***** Extracted material *****
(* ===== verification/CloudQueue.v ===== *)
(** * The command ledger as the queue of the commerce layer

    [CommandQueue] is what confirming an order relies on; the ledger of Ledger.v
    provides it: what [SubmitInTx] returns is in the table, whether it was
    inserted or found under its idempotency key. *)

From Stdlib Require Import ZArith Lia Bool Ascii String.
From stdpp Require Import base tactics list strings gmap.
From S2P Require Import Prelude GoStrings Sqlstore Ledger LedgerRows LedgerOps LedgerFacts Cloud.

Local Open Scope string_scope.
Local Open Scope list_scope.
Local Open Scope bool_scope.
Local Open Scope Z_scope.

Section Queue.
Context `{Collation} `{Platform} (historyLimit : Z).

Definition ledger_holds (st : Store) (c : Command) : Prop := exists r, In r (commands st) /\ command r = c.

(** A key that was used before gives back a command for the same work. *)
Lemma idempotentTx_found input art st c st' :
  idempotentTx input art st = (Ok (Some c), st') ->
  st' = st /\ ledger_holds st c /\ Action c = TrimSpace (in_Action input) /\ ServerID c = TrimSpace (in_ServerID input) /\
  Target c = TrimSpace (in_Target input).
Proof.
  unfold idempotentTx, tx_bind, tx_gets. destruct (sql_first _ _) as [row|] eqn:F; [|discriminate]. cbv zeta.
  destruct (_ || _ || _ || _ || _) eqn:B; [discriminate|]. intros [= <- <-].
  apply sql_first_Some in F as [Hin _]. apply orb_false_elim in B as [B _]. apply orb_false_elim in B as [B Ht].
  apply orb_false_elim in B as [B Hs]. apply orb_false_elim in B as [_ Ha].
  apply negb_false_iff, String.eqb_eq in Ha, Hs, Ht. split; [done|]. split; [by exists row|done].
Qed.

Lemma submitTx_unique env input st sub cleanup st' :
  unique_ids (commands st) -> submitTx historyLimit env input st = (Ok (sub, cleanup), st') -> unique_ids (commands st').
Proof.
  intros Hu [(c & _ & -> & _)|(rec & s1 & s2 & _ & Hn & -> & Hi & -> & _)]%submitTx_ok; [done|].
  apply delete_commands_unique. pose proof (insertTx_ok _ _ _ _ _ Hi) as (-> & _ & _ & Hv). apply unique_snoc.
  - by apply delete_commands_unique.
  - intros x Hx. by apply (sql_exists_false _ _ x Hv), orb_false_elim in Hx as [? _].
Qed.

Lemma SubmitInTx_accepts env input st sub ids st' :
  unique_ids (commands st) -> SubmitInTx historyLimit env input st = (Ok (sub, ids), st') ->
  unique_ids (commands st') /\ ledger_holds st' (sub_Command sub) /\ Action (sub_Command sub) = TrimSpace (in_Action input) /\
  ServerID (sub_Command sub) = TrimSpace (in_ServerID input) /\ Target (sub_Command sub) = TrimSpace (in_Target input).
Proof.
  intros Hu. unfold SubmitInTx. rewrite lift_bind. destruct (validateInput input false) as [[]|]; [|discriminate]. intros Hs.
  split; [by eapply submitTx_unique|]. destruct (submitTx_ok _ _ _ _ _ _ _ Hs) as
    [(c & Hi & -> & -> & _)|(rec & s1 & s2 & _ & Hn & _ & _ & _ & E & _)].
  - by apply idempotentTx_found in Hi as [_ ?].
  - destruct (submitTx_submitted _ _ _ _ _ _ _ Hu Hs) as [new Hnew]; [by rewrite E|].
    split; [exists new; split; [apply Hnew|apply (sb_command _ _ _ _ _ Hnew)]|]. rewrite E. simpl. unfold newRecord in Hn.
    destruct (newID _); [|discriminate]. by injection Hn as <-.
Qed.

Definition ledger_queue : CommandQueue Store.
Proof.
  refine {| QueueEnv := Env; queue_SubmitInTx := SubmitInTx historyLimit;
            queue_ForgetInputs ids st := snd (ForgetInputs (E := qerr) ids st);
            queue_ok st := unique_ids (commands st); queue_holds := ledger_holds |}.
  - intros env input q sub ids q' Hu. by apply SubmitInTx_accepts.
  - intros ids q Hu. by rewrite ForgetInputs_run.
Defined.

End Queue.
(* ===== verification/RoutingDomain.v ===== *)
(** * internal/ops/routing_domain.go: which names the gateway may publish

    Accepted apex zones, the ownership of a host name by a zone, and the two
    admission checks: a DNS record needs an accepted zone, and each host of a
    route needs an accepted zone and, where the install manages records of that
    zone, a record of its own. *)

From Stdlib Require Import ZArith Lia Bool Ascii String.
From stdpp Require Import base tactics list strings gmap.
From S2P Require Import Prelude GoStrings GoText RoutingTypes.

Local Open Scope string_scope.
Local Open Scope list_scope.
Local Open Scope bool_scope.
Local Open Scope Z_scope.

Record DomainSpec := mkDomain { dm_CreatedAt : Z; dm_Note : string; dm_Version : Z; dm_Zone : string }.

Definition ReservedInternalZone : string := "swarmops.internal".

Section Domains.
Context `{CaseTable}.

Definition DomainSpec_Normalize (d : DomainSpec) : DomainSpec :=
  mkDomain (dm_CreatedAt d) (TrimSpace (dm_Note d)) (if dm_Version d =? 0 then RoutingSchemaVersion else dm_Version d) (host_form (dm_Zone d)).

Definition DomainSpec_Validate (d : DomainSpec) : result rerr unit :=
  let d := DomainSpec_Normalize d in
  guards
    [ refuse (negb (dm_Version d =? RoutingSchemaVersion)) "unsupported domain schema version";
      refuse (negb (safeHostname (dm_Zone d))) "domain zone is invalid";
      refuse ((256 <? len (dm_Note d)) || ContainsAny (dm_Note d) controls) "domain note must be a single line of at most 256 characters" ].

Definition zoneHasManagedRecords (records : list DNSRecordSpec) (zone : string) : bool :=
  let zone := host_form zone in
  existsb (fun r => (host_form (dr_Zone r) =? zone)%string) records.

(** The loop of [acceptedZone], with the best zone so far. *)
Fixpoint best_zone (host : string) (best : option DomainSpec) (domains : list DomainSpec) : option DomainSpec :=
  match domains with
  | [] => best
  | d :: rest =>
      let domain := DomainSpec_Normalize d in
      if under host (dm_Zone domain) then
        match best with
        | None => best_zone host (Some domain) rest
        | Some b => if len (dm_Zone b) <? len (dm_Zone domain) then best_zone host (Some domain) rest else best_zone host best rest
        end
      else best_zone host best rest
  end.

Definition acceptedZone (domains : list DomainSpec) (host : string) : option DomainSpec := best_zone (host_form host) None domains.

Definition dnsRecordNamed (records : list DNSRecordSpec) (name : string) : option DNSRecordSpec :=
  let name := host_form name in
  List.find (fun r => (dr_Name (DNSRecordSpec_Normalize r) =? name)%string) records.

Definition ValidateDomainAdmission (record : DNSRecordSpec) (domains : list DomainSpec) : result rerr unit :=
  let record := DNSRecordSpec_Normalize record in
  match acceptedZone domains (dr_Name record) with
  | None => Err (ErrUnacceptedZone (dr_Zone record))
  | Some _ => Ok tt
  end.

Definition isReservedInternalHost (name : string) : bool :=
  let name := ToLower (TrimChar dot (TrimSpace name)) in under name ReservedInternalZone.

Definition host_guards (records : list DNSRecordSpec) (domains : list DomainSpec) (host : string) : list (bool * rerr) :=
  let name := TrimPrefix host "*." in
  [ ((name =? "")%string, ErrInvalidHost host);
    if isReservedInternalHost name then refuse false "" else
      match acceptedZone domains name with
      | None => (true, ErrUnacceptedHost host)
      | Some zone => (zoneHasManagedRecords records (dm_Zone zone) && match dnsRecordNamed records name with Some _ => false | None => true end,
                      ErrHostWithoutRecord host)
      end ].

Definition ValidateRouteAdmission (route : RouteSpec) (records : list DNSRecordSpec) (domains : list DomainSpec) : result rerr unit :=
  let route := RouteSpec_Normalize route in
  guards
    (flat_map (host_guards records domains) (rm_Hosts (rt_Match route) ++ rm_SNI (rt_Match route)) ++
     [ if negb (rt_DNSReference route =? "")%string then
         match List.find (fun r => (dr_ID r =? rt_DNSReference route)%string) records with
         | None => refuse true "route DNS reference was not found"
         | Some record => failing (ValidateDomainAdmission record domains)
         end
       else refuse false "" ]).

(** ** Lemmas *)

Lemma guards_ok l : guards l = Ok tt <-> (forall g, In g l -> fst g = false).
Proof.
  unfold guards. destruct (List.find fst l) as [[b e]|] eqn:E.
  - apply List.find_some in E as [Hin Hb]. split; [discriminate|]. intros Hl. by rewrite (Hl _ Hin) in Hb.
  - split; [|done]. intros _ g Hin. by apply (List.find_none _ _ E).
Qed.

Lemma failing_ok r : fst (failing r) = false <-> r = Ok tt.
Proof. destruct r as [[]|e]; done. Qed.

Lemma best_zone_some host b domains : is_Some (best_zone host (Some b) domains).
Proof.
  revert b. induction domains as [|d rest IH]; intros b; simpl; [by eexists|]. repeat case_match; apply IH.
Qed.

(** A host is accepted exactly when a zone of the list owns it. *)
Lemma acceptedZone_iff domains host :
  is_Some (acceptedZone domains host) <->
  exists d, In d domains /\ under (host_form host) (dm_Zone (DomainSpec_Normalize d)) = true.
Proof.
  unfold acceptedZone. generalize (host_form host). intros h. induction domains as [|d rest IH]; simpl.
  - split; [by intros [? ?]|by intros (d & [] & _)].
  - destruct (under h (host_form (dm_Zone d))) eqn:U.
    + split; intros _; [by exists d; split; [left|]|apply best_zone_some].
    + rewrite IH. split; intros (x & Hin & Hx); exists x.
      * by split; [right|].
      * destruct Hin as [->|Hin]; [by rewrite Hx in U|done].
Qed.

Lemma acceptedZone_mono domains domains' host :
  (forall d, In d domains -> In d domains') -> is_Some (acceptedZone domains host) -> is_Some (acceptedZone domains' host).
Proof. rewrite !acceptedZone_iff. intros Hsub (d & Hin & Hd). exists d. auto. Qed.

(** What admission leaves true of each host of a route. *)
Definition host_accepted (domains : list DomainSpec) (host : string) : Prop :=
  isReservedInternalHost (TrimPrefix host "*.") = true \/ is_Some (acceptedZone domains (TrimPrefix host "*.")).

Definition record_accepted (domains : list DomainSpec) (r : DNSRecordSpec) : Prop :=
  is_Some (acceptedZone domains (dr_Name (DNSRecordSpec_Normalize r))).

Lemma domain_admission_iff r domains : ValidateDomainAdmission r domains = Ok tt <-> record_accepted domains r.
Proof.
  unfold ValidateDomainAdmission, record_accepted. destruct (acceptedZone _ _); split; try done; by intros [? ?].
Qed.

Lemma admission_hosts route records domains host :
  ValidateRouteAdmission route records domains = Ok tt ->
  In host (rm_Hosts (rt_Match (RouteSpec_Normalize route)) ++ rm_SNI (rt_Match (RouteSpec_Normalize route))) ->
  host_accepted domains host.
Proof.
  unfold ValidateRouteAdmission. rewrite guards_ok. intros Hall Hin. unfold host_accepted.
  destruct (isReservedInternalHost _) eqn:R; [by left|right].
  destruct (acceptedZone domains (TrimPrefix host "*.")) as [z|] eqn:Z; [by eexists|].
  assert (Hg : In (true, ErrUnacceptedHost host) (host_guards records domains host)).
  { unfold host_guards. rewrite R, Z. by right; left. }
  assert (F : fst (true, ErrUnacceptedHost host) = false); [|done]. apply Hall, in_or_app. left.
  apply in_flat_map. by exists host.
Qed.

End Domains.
*****
***** Extracted material *****
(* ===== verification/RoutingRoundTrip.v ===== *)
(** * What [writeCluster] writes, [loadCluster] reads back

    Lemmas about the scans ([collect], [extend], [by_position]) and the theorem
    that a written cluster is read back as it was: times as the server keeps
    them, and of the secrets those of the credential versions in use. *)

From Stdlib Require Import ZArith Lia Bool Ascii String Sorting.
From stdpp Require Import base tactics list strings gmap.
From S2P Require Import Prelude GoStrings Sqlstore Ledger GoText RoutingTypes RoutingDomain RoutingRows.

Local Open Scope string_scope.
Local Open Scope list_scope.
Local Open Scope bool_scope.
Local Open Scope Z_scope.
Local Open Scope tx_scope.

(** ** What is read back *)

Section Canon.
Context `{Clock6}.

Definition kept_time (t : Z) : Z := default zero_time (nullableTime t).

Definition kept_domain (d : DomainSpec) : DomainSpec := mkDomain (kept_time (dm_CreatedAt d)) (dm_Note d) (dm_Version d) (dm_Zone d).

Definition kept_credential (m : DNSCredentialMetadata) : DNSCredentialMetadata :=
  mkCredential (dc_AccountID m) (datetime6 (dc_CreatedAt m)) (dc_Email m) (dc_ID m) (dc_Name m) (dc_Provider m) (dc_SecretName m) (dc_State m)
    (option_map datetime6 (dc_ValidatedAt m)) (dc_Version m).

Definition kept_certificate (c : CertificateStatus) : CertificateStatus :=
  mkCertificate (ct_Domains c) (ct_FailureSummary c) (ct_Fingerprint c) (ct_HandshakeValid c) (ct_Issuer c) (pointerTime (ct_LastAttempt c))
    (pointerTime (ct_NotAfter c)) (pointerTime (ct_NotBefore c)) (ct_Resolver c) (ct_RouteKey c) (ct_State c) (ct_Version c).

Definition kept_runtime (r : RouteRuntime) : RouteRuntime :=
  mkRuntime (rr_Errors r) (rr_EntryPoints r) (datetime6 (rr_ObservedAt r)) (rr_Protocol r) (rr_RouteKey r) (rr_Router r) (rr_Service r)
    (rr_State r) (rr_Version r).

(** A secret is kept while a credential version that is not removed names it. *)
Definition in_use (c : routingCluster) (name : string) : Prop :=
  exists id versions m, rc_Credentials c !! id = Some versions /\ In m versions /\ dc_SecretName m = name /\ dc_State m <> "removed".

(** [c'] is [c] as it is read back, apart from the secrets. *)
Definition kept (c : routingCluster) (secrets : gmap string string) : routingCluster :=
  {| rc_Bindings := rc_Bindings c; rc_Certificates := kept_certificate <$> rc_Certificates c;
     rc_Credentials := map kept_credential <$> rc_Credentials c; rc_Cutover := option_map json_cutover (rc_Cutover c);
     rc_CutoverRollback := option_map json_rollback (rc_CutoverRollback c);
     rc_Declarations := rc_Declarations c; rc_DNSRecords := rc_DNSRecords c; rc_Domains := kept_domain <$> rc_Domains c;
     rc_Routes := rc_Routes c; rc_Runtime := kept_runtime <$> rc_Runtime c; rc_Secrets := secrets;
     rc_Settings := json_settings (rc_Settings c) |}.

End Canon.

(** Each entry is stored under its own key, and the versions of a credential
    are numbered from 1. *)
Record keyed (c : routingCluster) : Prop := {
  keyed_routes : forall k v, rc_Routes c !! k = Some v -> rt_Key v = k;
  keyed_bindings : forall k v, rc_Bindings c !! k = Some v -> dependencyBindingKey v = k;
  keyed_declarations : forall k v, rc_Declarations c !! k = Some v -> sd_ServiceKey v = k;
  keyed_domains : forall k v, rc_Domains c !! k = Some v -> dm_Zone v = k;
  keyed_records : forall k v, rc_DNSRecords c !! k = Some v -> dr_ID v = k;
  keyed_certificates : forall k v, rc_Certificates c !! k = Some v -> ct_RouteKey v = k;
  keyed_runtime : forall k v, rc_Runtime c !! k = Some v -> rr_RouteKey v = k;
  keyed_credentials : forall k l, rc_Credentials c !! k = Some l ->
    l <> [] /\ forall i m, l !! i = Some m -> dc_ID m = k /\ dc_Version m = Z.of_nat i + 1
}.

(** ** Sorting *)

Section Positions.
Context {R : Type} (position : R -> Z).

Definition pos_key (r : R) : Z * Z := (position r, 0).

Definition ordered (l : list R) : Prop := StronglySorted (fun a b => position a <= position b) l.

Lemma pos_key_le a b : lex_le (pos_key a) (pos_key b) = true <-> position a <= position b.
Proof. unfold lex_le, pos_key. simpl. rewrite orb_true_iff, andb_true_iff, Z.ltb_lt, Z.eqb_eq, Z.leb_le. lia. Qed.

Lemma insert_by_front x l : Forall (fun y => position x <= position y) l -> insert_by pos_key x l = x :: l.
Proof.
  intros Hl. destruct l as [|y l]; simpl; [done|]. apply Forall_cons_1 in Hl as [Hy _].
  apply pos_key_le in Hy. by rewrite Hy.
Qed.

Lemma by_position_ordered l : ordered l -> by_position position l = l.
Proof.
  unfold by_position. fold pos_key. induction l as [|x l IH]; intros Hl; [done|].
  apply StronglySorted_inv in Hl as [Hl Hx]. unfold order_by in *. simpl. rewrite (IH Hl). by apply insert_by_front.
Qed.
*****
Try it: Starting at the line above that contains "(* ===== verification/CloudQueue.v ===== *)", write out each line exactly until the line that contains "Section Queue." has been written, and stop there.

Response area:
(* ===== verification/CloudQueue.v ===== *)
(** * The command ledger as the queue of the commerce layer

    [CommandQueue] is what confirming an order relies on; the ledger of Ledger.v
    provides it: what [SubmitInTx] returns is in the table, whether it was
    inserted or found under its idempotency key. *)

From Stdlib Require Import ZArith Lia Bool Ascii String.
From stdpp Require Import base tactics list strings gmap.
From S2P Require Import Prelude GoStrings Sqlstore Ledger LedgerRows LedgerOps LedgerFacts Cloud.

Local Open Scope string_scope.
Local Open Scope list_scope.
Local Open Scope bool_scope.
Local Open Scope Z_scope.

Section Queue.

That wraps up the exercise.